IN 1845 John Bridges went to Rugby, then under Tait, carrying with him to the public school that same power of imprinting his personality on others and interesting them in the larger questions of life, noted in his cousin's memories of him as a boy at Stoke. In these years of school life, the drama of English and European history was developing on great lines—the spirit of progress slowly but steadily beating down the forces of reaction. Free Trade, ushered in by the repeal of the Corn Laws in 1846, saved England, seething with rebellion and social upheaval, from the perils of actual revolution; Peel, as Bright long afterwards finely said, by giving bread to the people, had put the Lord's Prayer into an act of Parliament.
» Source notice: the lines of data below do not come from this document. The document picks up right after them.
(** What [createTransaction] returns, in terms of a sound selection. *)
Lemma createTransaction_sound fuel address amount tx :
  createTransaction this db fuel account address amount = Ret tx ->
  exists sel recipientAddress changeOuts,
    selectionSound db amount sel
    /\ amount <= total sel
    /\ changeOuts = (if 0 <? total sel - amount
                     then changeOuts else [])
    /\ outputTotal changeOuts = total sel - amount
    /\ Tx.utxoIns tx = utxoIns sel
    /\ Tx.utxoOuts tx = Out.mk recipientAddress amount :: changeOuts
    /\ length (Tx.signatures tx) = length (Tx.utxoIns tx)
    /\ Tx.block tx = None
    /\ Tx._id tx = Some (getTransactionHash (Tx.set_id None tx)).
Proof.
  intros H. apply createTransaction_Ret in H.
  destruct H as (sel & a & changeOuts & signatures & Hsel & Hle & Hchange & _ & Hsig & ->).
  simpl in Hsig.
  pose proof (selectUtxos_sound _ _ _ _ _ (selectionSound_empty db amount) Hsel) as Hsound.
  exists sel, a, changeOuts. split; [exact Hsound|]. split; [exact Hle|].
  unfold changeOutput in Hchange.
  destruct (0 <? total sel - amount) eqn:Hpos.
  - destruct Hchange as (cp & c & _ & _ & ->). split; [reflexivity|].
    split; [unfold outputTotal; simpl; lia|].
    repeat split. simpl.
    apply signInputs_Ok, Forall2_length in Hsig. rewrite <- Hsig.
    destruct Hsound as (-> & _). rewrite length_map. reflexivity.
  - subst changeOuts. apply Z.ltb_ge in Hpos. split; [reflexivity|].
    split; [unfold outputTotal; simpl; lia|].
    repeat split. simpl.
    apply signInputs_Ok, Forall2_length in Hsig. rewrite <- Hsig.
    destruct Hsound as (-> & _). rewrite length_map. reflexivity.
Qed.

(** X10. On a store that keeps every record under its own address, a
    transaction [createTransaction] returns, whose amounts are integers
    that add up without rounding (the magnitudes of the amount and of the
    amounts of the records spent add up to at most 2^53), moves value
    without creating or burning any: its outputs add up to the amounts of
    the records its inputs name, the first output pays the amount asked for
    and the rest, empty exactly when nothing is left, returns the
    difference; it has one signature per input, no block, and the hash of
    its signed form as [_id]. *)
Theorem built_transaction_conserves_value fuel address amount tx :
  createTransaction this db fuel account address amount = Ret tx ->
  exactSum (amount :: inputAmounts db (Tx.utxoIns tx)) ->
  outputTotal (Tx.utxoOuts tx) = inputTotal db (Tx.utxoIns tx)
  /\ (exists recipientAddress rest,
        Tx.utxoOuts tx = Out.mk recipientAddress amount :: rest
        /\ outputTotal rest = inputTotal db (Tx.utxoIns tx) - amount
        /\ (rest = [] <-> inputTotal db (Tx.utxoIns tx) = amount))
  /\ length (Tx.signatures tx) = length (Tx.utxoIns tx)
  /\ Tx.block tx = None
  /\ Tx._id tx = Some (getTransactionHash (Tx.set_id None tx)).
Proof.
  intros H _. apply createTransaction_sound in H.
  destruct H as (sel & a & changeOuts & Hsound & Hle & Hshape & Hchange
                 & -> & -> & Hlen & Hblock & Hid).
  assert (Htotal : inputTotal db (utxoIns sel) = total sel).
  { destruct Hsound as (-> & -> & Hall & _). apply inputTotal_selected. exact Hall. }
  rewrite Htotal. split; [|split; [|auto]].
  - unfold outputTotal in *. simpl. lia.
  - exists a, changeOuts. split; [reflexivity|]. split; [exact Hchange|].
    destruct (0 <? total sel - amount) eqn:Hpos.
    + apply Z.ltb_lt in Hpos. split; [|lia].
      intros ->. unfold outputTotal in Hchange. simpl in Hchange. lia.
    + apply Z.ltb_ge in Hpos. split; [lia | intros _; exact Hshape].
Qed.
Shaftesbury, then Lord Ashley, a rock in a stormy sea, was doggedly pushing forward those reforms of the Factory Laws, which have made his name a torch to hand down to future generations. In France and Italy great events were being brought to the birth. The republic of 1848 in France, the glorious, if shortlived Roman republic, with Mazzini and Garibaldi to appeal to all the romance and idealism of youth, roused the enthusiasm of the thinking set of Rugby boys among whom John Bridges took his place, and whom, fresh as he was from Saffi's influence, he soon inspired. Goschen, Godfrey Lushington, Horace Davey, Shadworth Hodgson, Jex Blake, Arthur Butler, Franck Bright, all to make their mark in later life, looked up to him as their leader. The revolution of 1848 was followed with intense excitement. Wordsworth became the boys’ hero from his sympathies with republican France. John was steeped in the Prelude and Sonnets, and his love of Wordsworth remained with him through life. Coleridge too and Shelley enthralled him.